We are currently experiencing an issue with Dataminer causing all our collectors to not be available. When looking into the errors, we see the following : No connection with the Cassandra database at localhost.
Does anyone ever had this issue ? How can we fix this connection problem ?
I experienced the same problem. Here is the reason why I was facing the issue and how I fixed it.
I was doing the migration of the cassandra failover pair (online agent + offline agent) to new HW. The old system was at version 9.6. In the migration process I took the backup of the DMA-main-old (and aimed to remove the DMS.xml from there which has to be done according the documentation, but the file was not already present there) and restored it to the DMA-main-new.

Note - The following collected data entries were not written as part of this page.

Lemma wp_load_segments lo owned s elf strampoline ms1 owned1 s1 :
  loaded lo owned s elf strampoline [] ms1 owned1 s1 → elf_ok elf → 3 + 3 * seg_pages (loads elf) <= nfree (fa s) →
  wp (fold_m (load_segment strampoline elf) (ms1, 0) (elf_phs elf))
    (λ r s', snd r = last_end (loads elf) ∧ ∃ owned', loaded lo owned s elf strampoline (loads elf) (fst r) owned' s') s1.
Proof.
  intros Hl He Hfree.
  apply (wp_fold_m (λ pre r s', snd r = last_end (filter (λ ph, ph_load ph = true) pre) ∧
    ∃ owned', loaded lo owned s elf strampoline (filter (λ ph, ph_load ph = true) pre) (fst r) owned' s')); [split; [done|by exists owned1]|].
  intros pre ph post [ms2 e] s2 Hphs [Hlast (owned2 & Hl2)]. rewrite filter_app. destruct (ph_load ph) eqn:Hld.
  - rewrite (filter_cons_True _ ph []), filter_nil by done. cbn [fst] in Hl2.
    assert (loads elf = filter (λ ph, ph_load ph = true) pre ++ ph :: filter (λ ph, ph_load ph = true) post) as Hloads.
    { unfold loads. by rewrite Hphs, filter_app, filter_cons_True. }
    set (l := filter (λ ph, ph_load ph = true) pre) in *.
    eapply wp_load_segment; [done|done| |done| | |].
    + intros q Hq. apply (eo_segs _ He). rewrite Hloads. set_solver.
    + intros q [i Hi]%list_elem_of_lookup. pose proof (lookup_lt_Some _ _ _ Hi). apply (eo_disj _ He i (length l)); [| |lia].
      * rewrite Hloads. by apply lookup_app_l_Some.
      * rewrite Hloads. by apply list_lookup_middle.
    + pose proof (seg_pages_nonneg elf (filter (λ ph, ph_load ph = true) post)) as Hn. rewrite Hloads in Hfree.
      rewrite seg_pages_app in Hfree. unfold seg_pages in Hfree at 2. simpl in Hfree. fold (seg_pages (filter (λ ph, ph_load ph = true) post)) in Hfree.
      enough (0 <= seg_pages (filter (λ ph, ph_load ph = true) post)) by lia. apply Hn. intros q Hq. apply (eo_segs _ He). rewrite Hloads. set_solver.
    + intros ms3 owned3 s3 Hl3. unfold last_end. rewrite last_snoc. simpl. split; [done|by exists owned3].
  - rewrite (filter_cons_False _ ph []), filter_nil, app_nil_r by congruence. unfold load_segment. rewrite Hld. wp_steps.
    split; [done|by exists owned2].
Qed.

Lemma last_end_range elf : elf_ok elf → 0 <= last_end (loads elf) < 2 ^ 27.
Proof.
  intros He. unfold last_end. destruct (last (loads elf)) as [ph|] eqn:Hl; simpl; [|lia]. apply last_Some_elem_of in Hl.
  destruct (seg_range elf ph (eo_segs _ He ph Hl)) as (? & ? & _). change TRAMPOLINE_VPN with (2 ^ 27 - 1) in *. lia.
Qed.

All right at this point.
The problem appeared when I then upgraded the DMA-main-new to the 10.1. I was obtaining exactly same alarm as described by you.
After some investigation I found the Cassandra at the DMA-main-new was handling two nodes - 127.0.0.1 and 10.180.11.220 while it had to handle the 127.0.0.1 only. The latter one was the IP address of the DMA-bu-old - the offline agent of the old system. I don't see any other way how it got there but the configuration restoration from the old system.
So I used the nodetool to fix that. The "ghost" node was shown as down so I was allowed to remove it. Here the CLI output
After that I rebooted the server and problem was gone.